- PROMPT
Return exactly the lines below, starting with the one that has "(* ===== verification/FsContent.v ===== *)" and going on through the one that has "[tx] describes a".

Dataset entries
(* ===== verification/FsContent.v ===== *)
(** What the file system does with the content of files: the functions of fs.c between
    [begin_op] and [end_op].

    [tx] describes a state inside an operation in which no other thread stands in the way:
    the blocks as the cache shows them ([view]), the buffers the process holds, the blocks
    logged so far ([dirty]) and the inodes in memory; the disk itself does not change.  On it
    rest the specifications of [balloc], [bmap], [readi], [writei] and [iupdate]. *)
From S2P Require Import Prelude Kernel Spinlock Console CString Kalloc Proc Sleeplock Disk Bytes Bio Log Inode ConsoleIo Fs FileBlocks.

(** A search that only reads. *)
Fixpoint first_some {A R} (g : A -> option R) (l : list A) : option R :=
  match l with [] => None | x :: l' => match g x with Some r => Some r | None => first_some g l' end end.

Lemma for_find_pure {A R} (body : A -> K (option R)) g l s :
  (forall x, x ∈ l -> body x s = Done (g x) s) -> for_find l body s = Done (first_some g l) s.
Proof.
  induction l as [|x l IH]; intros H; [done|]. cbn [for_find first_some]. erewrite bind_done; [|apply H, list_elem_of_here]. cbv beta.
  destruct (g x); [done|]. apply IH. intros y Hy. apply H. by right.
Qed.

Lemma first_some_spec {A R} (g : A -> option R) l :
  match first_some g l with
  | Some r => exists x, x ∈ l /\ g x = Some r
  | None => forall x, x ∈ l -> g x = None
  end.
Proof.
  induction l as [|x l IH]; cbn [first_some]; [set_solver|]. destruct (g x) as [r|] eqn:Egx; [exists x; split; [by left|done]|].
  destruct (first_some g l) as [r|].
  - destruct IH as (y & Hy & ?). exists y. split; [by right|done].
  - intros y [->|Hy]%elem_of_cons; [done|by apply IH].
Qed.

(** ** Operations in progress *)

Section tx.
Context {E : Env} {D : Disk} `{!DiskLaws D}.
--
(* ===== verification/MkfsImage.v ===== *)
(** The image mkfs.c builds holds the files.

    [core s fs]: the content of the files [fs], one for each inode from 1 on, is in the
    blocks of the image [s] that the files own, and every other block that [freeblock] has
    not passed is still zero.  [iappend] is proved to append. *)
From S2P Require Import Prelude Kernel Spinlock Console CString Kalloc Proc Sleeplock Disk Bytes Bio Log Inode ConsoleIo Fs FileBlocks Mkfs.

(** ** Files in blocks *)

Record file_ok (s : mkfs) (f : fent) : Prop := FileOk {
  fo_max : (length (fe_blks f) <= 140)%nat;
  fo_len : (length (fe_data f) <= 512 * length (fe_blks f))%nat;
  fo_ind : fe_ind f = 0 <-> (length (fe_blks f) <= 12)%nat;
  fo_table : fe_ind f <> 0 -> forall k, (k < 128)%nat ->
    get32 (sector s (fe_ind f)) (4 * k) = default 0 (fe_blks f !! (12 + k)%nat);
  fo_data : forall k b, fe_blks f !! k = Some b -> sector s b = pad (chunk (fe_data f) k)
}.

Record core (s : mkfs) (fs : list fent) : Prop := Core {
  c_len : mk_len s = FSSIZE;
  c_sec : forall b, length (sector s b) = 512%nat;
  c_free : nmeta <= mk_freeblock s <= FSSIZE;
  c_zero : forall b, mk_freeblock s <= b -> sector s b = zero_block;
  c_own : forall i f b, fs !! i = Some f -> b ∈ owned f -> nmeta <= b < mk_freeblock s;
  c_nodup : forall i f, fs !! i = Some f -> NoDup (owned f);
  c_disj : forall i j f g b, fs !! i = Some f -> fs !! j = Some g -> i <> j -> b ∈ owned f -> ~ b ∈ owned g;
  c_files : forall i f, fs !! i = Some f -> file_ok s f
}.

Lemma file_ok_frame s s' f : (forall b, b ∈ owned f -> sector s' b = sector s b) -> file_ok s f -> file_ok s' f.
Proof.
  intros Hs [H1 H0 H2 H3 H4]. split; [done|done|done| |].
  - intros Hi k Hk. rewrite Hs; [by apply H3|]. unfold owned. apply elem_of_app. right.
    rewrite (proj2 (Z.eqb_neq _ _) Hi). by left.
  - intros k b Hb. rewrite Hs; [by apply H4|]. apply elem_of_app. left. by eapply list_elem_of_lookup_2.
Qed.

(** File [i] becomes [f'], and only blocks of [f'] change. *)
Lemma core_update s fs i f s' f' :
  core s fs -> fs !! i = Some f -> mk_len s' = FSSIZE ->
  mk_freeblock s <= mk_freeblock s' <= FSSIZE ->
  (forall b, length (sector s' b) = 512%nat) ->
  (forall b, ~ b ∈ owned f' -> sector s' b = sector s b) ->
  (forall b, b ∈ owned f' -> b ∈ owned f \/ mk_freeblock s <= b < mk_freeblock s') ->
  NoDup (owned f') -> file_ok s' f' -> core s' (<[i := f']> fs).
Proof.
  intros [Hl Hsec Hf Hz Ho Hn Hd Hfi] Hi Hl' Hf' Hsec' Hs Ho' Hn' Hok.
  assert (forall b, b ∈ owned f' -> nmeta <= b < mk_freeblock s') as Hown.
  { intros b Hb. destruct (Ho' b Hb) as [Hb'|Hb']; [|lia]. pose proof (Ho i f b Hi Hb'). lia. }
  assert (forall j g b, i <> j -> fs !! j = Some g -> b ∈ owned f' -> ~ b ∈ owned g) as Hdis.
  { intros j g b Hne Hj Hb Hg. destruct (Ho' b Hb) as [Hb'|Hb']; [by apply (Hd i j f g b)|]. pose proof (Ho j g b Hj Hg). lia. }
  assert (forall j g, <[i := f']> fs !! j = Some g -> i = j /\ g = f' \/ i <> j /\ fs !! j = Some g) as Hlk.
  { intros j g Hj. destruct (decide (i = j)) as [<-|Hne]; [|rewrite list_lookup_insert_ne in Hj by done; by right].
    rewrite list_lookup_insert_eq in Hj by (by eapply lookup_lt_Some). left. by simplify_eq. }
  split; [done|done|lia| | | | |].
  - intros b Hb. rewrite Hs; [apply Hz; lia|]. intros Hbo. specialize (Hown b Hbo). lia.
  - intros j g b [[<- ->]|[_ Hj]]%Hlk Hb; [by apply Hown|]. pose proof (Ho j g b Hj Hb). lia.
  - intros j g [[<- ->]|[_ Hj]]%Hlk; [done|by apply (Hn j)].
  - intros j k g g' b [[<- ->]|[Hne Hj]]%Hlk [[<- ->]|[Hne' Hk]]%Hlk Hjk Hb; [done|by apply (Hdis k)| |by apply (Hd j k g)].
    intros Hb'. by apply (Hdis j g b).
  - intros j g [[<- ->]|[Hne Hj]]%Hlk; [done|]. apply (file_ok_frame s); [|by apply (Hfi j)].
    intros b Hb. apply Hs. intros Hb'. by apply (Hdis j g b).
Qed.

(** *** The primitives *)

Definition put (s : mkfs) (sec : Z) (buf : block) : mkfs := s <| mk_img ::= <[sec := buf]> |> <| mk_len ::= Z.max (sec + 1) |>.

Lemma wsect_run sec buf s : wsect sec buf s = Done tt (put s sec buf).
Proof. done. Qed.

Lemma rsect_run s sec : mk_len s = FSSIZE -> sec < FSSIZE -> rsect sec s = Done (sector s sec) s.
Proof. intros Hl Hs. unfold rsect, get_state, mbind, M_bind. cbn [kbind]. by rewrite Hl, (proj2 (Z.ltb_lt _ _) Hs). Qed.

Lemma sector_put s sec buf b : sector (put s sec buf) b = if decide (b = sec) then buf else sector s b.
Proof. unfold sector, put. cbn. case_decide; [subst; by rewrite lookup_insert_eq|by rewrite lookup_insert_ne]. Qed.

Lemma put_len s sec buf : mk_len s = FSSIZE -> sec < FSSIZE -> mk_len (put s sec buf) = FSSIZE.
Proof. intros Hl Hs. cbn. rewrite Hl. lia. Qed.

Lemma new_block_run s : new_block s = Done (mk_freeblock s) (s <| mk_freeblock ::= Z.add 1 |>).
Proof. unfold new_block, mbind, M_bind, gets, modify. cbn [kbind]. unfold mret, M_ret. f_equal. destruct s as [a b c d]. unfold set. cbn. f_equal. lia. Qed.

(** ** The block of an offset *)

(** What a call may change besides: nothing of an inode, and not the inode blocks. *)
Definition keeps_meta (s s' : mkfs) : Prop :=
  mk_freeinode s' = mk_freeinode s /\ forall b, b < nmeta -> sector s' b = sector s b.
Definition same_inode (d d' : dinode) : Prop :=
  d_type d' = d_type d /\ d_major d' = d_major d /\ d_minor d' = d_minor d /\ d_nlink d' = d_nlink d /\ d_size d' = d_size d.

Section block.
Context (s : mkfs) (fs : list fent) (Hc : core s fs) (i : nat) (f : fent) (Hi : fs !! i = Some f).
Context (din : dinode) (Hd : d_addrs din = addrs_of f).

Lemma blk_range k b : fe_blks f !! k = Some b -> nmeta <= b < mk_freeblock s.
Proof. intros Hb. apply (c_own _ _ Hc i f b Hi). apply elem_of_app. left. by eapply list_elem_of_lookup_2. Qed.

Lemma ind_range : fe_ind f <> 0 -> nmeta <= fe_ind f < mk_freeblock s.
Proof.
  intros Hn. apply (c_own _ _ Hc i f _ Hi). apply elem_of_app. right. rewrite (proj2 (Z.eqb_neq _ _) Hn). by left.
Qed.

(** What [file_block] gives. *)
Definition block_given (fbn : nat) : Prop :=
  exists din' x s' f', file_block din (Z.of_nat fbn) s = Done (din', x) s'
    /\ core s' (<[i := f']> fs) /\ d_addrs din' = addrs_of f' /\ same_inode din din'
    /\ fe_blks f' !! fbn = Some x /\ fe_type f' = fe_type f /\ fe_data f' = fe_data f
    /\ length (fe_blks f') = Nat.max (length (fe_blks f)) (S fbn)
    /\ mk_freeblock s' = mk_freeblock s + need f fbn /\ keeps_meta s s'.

- TASK SOLUTION
(* ===== verification/FsContent.v ===== *)
(** What the file system does with the content of files: the functions of fs.c between
    [begin_op] and [end_op].

    [tx] describes a state inside an operation in which no other thread stands in the way:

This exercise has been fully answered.